*EXERCISE INPUTS*

(* ===== verification/Values.v ===== *)
(** * [f64]

    The double-precision arithmetic of the evaluation code, on the
    specification floats of the Standard Library at precision 53 and exponent
    bound 1024: the operators and methods the source uses, [f64::total_cmp] and
    the shortest decimal rendering of [format!("{x}")].

    The second part holds the accessors and constructors of [serde_json::Value] the
    evaluation code uses, with their documented laws. *)

From S2P Require Export Domain.

Open Scope Z_scope.

(** ** Arithmetic and comparison *)

Definition f64_add : spec_float → spec_float → spec_float := SFadd 53 1024.
Definition f64_sub : spec_float → spec_float → spec_float := SFsub 53 1024.
Definition f64_mul : spec_float → spec_float → spec_float := SFmul 53 1024.
Definition f64_div : spec_float → spec_float → spec_float := SFdiv 53 1024.
Definition f64_abs : spec_float → spec_float := SFabs.

(** [<=], [<], [>=]: false when an operand is a NaN. *)
Definition f64_le (x y : spec_float) : bool := SFleb x y.
Definition f64_lt (x y : spec_float) : bool := SFltb x y.
Definition f64_ge (x y : spec_float) : bool := SFleb y x.

(** [f64::max]: the other operand when one is a NaN. *)
Definition f64_max (x y : spec_float) : spec_float :=
  match x, y with
  | S754_nan, _ => y
  | _, S754_nan => x
  | _, _ => if f64_lt x y then y else x
  end.

(** A literal with an integer value. *)
Definition f64_of_Z (z : Z) : spec_float := binary_normalize 53 1024 z 0 false.
Definition f64_zero : spec_float := S754_zero false.
Definition f64_hundred : spec_float := f64_of_Z 100.
Definition f64_two : spec_float := f64_of_Z 2.
(** [f64::EPSILON], 2^-52. *)
Definition f64_EPSILON : spec_float := S754_finite false (2 ^ 52) (-104).

(** [f64::total_cmp], as [x <= y].  The specification floats have one NaN, taken
    as the positive quiet one. *)
Definition f64_total_le (x y : spec_float) : bool :=
  match x, y with
  | _, S754_nan => true
  | S754_nan, _ => false
  | S754_zero s1, S754_zero s2 => s1 || negb s2
  | _, _ => SFleb x y
  end.

(** ** [format!("{x}")] *)

(** The comparison of [d * 10^p] with [m * 2^e]. *)
Definition compare_decimal (d p m e : Z) : comparison :=
  d * 10 ^ Z.max p 0 * 2 ^ Z.max (- e) 0 ?= m * 2 ^ Z.max e 0 * 10 ^ Z.max (- p) 0.

(** The least [d] from a start on with [m * 2^e < 10^d]. *)
Fixpoint decimal_exponent (fuel : nat) (m e d : Z) : Z :=
  match fuel with
  | O => d
  | S fuel => match compare_decimal 1 d m e with
              | Gt => d
              | _ => decimal_exponent fuel m e (d + 1)
              end
  end.

(** The decimals that read back as the float [m * 2^e]: its bounds in quarters
    of its last place, which they may touch when [m] is even. *)
Definition reads_back (m e d p : Z) : bool :=
  let low := if (m =? 2 ^ 52) && (-1074 <? e) then 4 * m - 1 else 4 * m - 2 in
  let high := 4 * m + 2 in
  match compare_decimal d p low (e - 2), compare_decimal d p high (e - 2) with
  | Gt, Lt => true
  | Eq, _ | _, Eq => Z.even m
  | _, _ => false
  end.

(** The digits and exponent with the fewest digits that read back. *)
Fixpoint shortest_digits (fuel : nat) (m e exponent count : Z) : Z * Z :=
  let p := exponent - count in
  let below := (m * 2 ^ Z.max e 0 * 10 ^ Z.max (- p) 0) / (10 ^ Z.max p 0 * 2 ^ Z.max (- e) 0) in
  let above := below + 1 in
  match fuel with
  | O => (below, p)
  | S fuel =>
    match reads_back m e below p, reads_back m e above p with
    | true, false => (below, p)
    | false, true => (above, p)
    | true, true =>
      (match compare_decimal (2 * below + 1) p (2 * m) e with Gt => below | _ => above end, p)
    | false, false => shortest_digits fuel m e exponent (count + 1)
    end
  end.

Fixpoint drop_trailing_zeros (fuel : nat) (d p : Z) : Z * Z :=
  match fuel with
  | O => (d, p)
  | S fuel => if (p <? 0) && (d mod 10 =? 0) then drop_trailing_zeros fuel (d / 10) (p + 1)
              else (d, p)
  end.

Fixpoint zeros (n : nat) : string :=
  match n with O => "" | S n => String "0" (zeros n) end.

Definition decimal_display (d p : Z) : string :=
  if 0 <=? p then show d +:+ zeros (Z.to_nat p)
  else let fraction := show (d mod 10 ^ (- p)) in
       show (d / 10 ^ (- p)) +:+ "." +:+ zeros (Z.to_nat (- p) - String.length fraction) +:+ fraction.

Definition f64_display (x : spec_float) : string :=
  match x with
  | S754_nan => "NaN"
  | S754_infinity s => if s then "-inf" else "inf"
  | S754_zero s => if s then "-0" else "0"
  | S754_finite s m e =>
    let bits := Z.pos (digits2_pos m) + e in
    let exponent := decimal_exponent 4 (Z.pos m) e ((bits - 1) * 1233 / 4096 - 1) in
    let '(d, p) := shortest_digits 17 (Z.pos m) e exponent 1 in
    let '(d, p) := drop_trailing_zeros 18 d p in
    (if s then "-" else "") +:+ decimal_display d p
  end.

Example f64_display_integer : f64_display f64_hundred = "100".
Proof. vm_compute. reflexivity. Qed.
Example f64_display_tenth : f64_display (f64_div (f64_of_Z 1) (f64_of_Z 10)) = "0.1".
Proof. vm_compute. reflexivity. Qed.
Example f64_display_sum :
  f64_display (f64_add (f64_div (f64_of_Z 1) (f64_of_Z 10)) (f64_div (f64_of_Z 2) (f64_of_Z 10)))
  = "0.30000000000000004".
Proof. vm_compute. reflexivity. Qed.
Example f64_display_epsilon : f64_display f64_EPSILON = "0.0000000000000002220446049250313".
Proof. vm_compute. reflexivity. Qed.
Example f64_display_large : f64_display (f64_of_Z (10 ^ 22)) = "10000000000000000000000".
Proof. vm_compute. reflexivity. Qed.

(** ** The order of floats

    [SFcompare] on non-NaN floats is a total preorder; the proofs go through a
    key that is compared lexicographically. *)

Definition f64_key (x : spec_float) : Z * Z * Z :=
  match x with
  | S754_nan => (0, 0, 0)
  | S754_infinity s => (if s then -2 else 2, 0, 0)
  | S754_zero _ => (0, 0, 0)
  | S754_finite true m e => (-1, - e, Z.neg m)
  | S754_finite false m e => (1, e, Z.pos m)
  end.

Definition key_compare (x y : Z * Z * Z) : comparison :=
  match x.1.1 ?= y.1.1 with
  | Eq => match x.1.2 ?= y.1.2 with Eq => x.2 ?= y.2 | c => c end
  | c => c
  end.

Lemma SFcompare_key x y :
  x ≠ S754_nan → y ≠ S754_nan → SFcompare x y = Some (key_compare (f64_key x) (f64_key y)).
Proof.
  intros Hx Hy. unfold key_compare.
  destruct x as [[]|[]| |[] m1 e1], y as [[]|[]| |[] m2 e2]; try done; simpl.
  rewrite Z.compare_opp, (Z.compare_antisym e1 e2). by destruct (e1 ?= e2).
Qed.

Lemma key_compare_le x y :
  key_compare x y ≠ Gt ↔
  x.1.1 < y.1.1 ∨ x.1.1 = y.1.1 ∧ (x.1.2 < y.1.2 ∨ x.1.2 = y.1.2 ∧ x.2 <= y.2).
Proof.
  unfold key_compare.
  destruct (Z.compare_spec x.1.1 y.1.1) as [E1|E1|E1];
    [|split; [lia|done]|split; [done|lia]].
  destruct (Z.compare_spec x.1.2 y.1.2) as [E2|E2|E2];
    [|split; [lia|done]|split; [done|lia]].
  destruct (Z.compare_spec x.2 y.2); split; done || lia.
Qed.

Lemma key_le_trans x y z :
  key_compare x y ≠ Gt → key_compare y z ≠ Gt → key_compare x z ≠ Gt.
Proof. rewrite !key_compare_le. lia. Qed.

Lemma f64_le_key x y :
  f64_le x y = true ↔
  x ≠ S754_nan ∧ y ≠ S754_nan ∧ key_compare (f64_key x) (f64_key y) ≠ Gt.
Proof.
  unfold f64_le, SFleb.
  destruct (decide (x = S754_nan)) as [->|Hx]; [naive_solver|].
  destruct (decide (y = S754_nan)) as [->|Hy]; [destruct x; naive_solver|].
  rewrite SFcompare_key by done. destruct (key_compare _ _); naive_solver.
Qed.

Lemma f64_le_trans x y z : f64_le x y = true → f64_le y z = true → f64_le x z = true.
Proof.
  rewrite !f64_le_key. intros (? & _ & ?) (_ & ? & ?). split_and!; try done.
  by eapply key_le_trans.
Qed.

Lemma f64_le_refl x : x ≠ S754_nan → f64_le x x = true.
Proof.
  intros Hx. rewrite f64_le_key. split_and!; try done. unfold key_compare.
  by rewrite !Z.compare_refl.
Qed.

(** ** [total_cmp] is a total order *)

Definition total_key (x : spec_float) : Z * Z * Z :=
  match x with
  | S754_nan => (3, 0, 0)
  | S754_zero s => (0, 0, if s then 0 else 1)
  | _ => f64_key x
  end.

Lemma f64_total_le_key x y :
  f64_total_le x y = true ↔ key_compare (total_key x) (total_key y) ≠ Gt.
Proof.
  destruct x as [[]|[]| |[] m1 e1], y as [[]|[]| |[] m2 e2]; try (by split);
    change (f64_total_le ?x ?y) with (f64_le x y); rewrite f64_le_key; simpl; naive_solver.
Qed.

Lemma total_key_inj x y : total_key x = total_key y → x = y.
Proof.
  destruct x as [[]|[]| |[] m1 e1], y as [[]|[]| |[] m2 e2]; simpl; try done;
    intros [= H1 H2]; f_equal; lia.
Qed.

Lemma f64_total_le_total x y : f64_total_le x y = true ∨ f64_total_le y x = true.
Proof. rewrite !f64_total_le_key, !key_compare_le. lia. Qed.

#[export] Instance f64_total_le_trans : Transitive (λ x y, f64_total_le x y = true).
Proof. intros x y z. rewrite !f64_total_le_key, !key_compare_le. lia. Qed.

#[export] Instance f64_total_le_antisymm : AntiSymm (=) (λ x y, f64_total_le x y = true).
Proof.
  intros x y. rewrite !f64_total_le_key, !key_compare_le. intros H1 H2. apply total_key_inj.
  destruct (total_key x) as [[a1 b1] c1], (total_key y) as [[a2 b2] c2]. simpl in *.
  repeat f_equal; lia.
Qed.

(** Sorting floats forgets the order they came in. *)
Lemma sort_floats_perm l1 l2 : l1 ≡ₚ l2 → sort_by f64_total_le l1 = sort_by f64_total_le l2.
Proof.
  intros Hp. apply (Sorted_unique (λ x y, f64_total_le x y = true));
    [apply sort_by_Sorted, f64_total_le_total..|]. by rewrite !sort_by_perm.
Qed.

(** * JSON values

    The accessors and constructors of [serde_json::Value] the evaluation code
    uses ([Value::get], [as_array], [json!], ...), code outside the repository,
    with the documented laws that relate them. *)

(** [serde_json::to_value] and [serde_json::from_value] at a type. *)
Class ToValue `{J : Json} (A : Type) := to_value : A → result string Value.
Class FromValue `{J : Json} (A : Type) := from_value : Value → result string A.

Class JsonData `{J : Json} := {
  (** [value.get(key)] *)
  value_get : string → Value → option Value;
  (** [value.as_object()], its keys in order *)
  object_keys : Value → option (list string);
  as_array : Value → option (list Value);
  as_string : Value → option string;
  as_bool : Value → option bool;
  (** [json!] at a string, a boolean, a float, an integer, a list and an object *)
  json_string : string → Value;
  json_bool : bool → Value;
  json_f64 : spec_float → Value;
  json_integer : Z → Value;
  json_array : list Value → Value;
  json_object : list (string * Value) → Value;
}.

(** [json!(option)]. *)
Definition json_option `{JsonData} {A} (f : A → Value) (o : option A) : Value :=
  match o with Some a => f a | None => Value_Null end.

(** What [serde_json] documents of them: a value built by [json!] is read back
    by the accessor of its type, [is_boolean] and [as_bool] agree, and [json!]
    keeps a finite float. *)
Class JsonLaws `{JD : JsonData} : Prop := {
  as_f64_json x : f64_is_finite x = true → as_f64 (json_f64 x) = Some x;
  as_bool_json b : as_bool (json_bool b) = Some b;
  as_string_json s : as_string (json_string s) = Some s;
  as_array_json l : as_array (json_array l) = Some l;
  is_object_json l : is_object (json_object l) = true;
  is_boolean_as_bool v : is_boolean v = true ↔ is_Some (as_bool v);
  value_get_json k l : NoDup l.*1 → value_get k (json_object l) = list_to_map (M := gmap string Value) l !! k;
}.
(* ===== verification/Episode.v ===== *)
(** * The episode state machine
      ([tuning_agent/src/runtime/episode/{permissions,state_machine}.rs])

    Phases, lifecycle and commit steps of one episode, the transitions with their
    guards, and which agent actions they admit.  A transition is a computation on
    the machine, so that what a refused transition leaves behind is visible. *)

From S2P Require Export Intent.

Open Scope nat_scope.

(** ** Permissions ([permissions.rs]) *)

Inductive AgentAction :=
  | Action_Probe | Action_BeginExperiment | Action_Mutation | Action_RequestCommit | Action_Abort.
#[export] Instance AgentAction_eq_dec : EqDecision AgentAction.
Proof. solve_decision. Defined.

Definition action_is_allowed_in (action : AgentAction) (phase : EpisodePhase)
    (episode_active has_frozen_intent : bool) : bool :=
  if negb episode_active then false else
  match phase with
  | Clean =>
    match action with
    | Action_Probe => true
    | Action_BeginExperiment => negb has_frozen_intent
    | Action_Mutation => has_frozen_intent
    | Action_Abort => true
    | Action_RequestCommit => false
    end
  | Experimenting =>
    match action with
    | Action_Probe | Action_Mutation | Action_RequestCommit | Action_Abort => true
    | Action_BeginExperiment => false
    end
  | CommitPending | RollingBack | RecoveryRequired | Committed => false
  end.

(** ** State ([state_machine.rs]) *)

Inductive CommitStep :=
  | InputsFrozen | RestoringBaseline | MeasuringBaseline | ReplayingCandidate
  | MeasuringCandidate | Comparing | Finalizing.
#[export] Instance CommitStep_eq_dec : EqDecision CommitStep.
Proof. solve_decision. Defined.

*TASK DIRECTIONS*
Taking the listing above as the source, transcribe only the lines starting at the line with "show (d / 10" and going through the line with "S754_zero _ => (0, 0, 0)", unaltered and with both ends included.

*SOLUTION*
       show (d / 10 ^ (- p)) +:+ "." +:+ zeros (Z.to_nat (- p) - String.length fraction) +:+ fraction.

Definition f64_display (x : spec_float) : string :=
  match x with
  | S754_nan => "NaN"
  | S754_infinity s => if s then "-inf" else "inf"
  | S754_zero s => if s then "-0" else "0"
  | S754_finite s m e =>
    let bits := Z.pos (digits2_pos m) + e in
    let exponent := decimal_exponent 4 (Z.pos m) e ((bits - 1) * 1233 / 4096 - 1) in
    let '(d, p) := shortest_digits 17 (Z.pos m) e exponent 1 in
    let '(d, p) := drop_trailing_zeros 18 d p in
    (if s then "-" else "") +:+ decimal_display d p
  end.

Example f64_display_integer : f64_display f64_hundred = "100".
Proof. vm_compute. reflexivity. Qed.
Example f64_display_tenth : f64_display (f64_div (f64_of_Z 1) (f64_of_Z 10)) = "0.1".
Proof. vm_compute. reflexivity. Qed.
Example f64_display_sum :
  f64_display (f64_add (f64_div (f64_of_Z 1) (f64_of_Z 10)) (f64_div (f64_of_Z 2) (f64_of_Z 10)))
  = "0.30000000000000004".
Proof. vm_compute. reflexivity. Qed.
Example f64_display_epsilon : f64_display f64_EPSILON = "0.0000000000000002220446049250313".
Proof. vm_compute. reflexivity. Qed.
Example f64_display_large : f64_display (f64_of_Z (10 ^ 22)) = "10000000000000000000000".
Proof. vm_compute. reflexivity. Qed.

(** ** The order of floats

    [SFcompare] on non-NaN floats is a total preorder; the proofs go through a
    key that is compared lexicographically. *)

Definition f64_key (x : spec_float) : Z * Z * Z :=
  match x with
  | S754_nan => (0, 0, 0)
  | S754_infinity s => (if s then -2 else 2, 0, 0)
  | S754_zero _ => (0, 0, 0)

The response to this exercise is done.